■ **EXERCISE REQUIREMENTS**: Line by line, transcribe the data shown below.

[Dataset entries]
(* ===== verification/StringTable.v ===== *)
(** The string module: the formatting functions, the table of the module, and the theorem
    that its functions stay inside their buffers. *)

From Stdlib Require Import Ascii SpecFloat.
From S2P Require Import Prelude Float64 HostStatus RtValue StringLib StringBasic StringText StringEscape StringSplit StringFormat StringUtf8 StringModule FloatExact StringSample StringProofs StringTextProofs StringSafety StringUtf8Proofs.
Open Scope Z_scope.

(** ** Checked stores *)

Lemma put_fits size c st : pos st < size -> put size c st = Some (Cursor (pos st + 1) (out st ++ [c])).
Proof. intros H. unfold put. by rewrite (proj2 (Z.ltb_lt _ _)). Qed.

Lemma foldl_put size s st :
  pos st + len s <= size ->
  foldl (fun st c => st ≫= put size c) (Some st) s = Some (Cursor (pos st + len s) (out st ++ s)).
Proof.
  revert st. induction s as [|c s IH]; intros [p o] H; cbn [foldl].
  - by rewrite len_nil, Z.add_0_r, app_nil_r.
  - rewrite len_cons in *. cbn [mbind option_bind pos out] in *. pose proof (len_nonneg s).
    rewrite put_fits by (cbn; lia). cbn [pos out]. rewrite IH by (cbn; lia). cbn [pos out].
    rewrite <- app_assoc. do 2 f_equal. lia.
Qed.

■ **EXPECTED OUTPUT**:
(* ===== verification/StringTable.v ===== *)
(** The string module: the formatting functions, the table of the module, and the theorem
    that its functions stay inside their buffers. *)

From Stdlib Require Import Ascii SpecFloat.
From S2P Require Import Prelude Float64 HostStatus RtValue StringLib StringBasic StringText StringEscape StringSplit StringFormat StringUtf8 StringModule FloatExact StringSample StringProofs StringTextProofs StringSafety StringUtf8Proofs.
Open Scope Z_scope.

(** ** Checked stores *)

Lemma put_fits size c st : pos st < size -> put size c st = Some (Cursor (pos st + 1) (out st ++ [c])).
Proof. intros H. unfold put. by rewrite (proj2 (Z.ltb_lt _ _)). Qed.

Lemma foldl_put size s st :
  pos st + len s <= size ->
  foldl (fun st c => st ≫= put size c) (Some st) s = Some (Cursor (pos st + len s) (out st ++ s)).
Proof.
  revert st. induction s as [|c s IH]; intros [p o] H; cbn [foldl].
  - by rewrite len_nil, Z.add_0_r, app_nil_r.
  - rewrite len_cons in *. cbn [mbind option_bind pos out] in *. pose proof (len_nonneg s).
    rewrite put_fits by (cbn; lia). cbn [pos out]. rewrite IH by (cbn; lia). cbn [pos out].
    rewrite <- app_assoc. do 2 f_equal. lia.
Qed.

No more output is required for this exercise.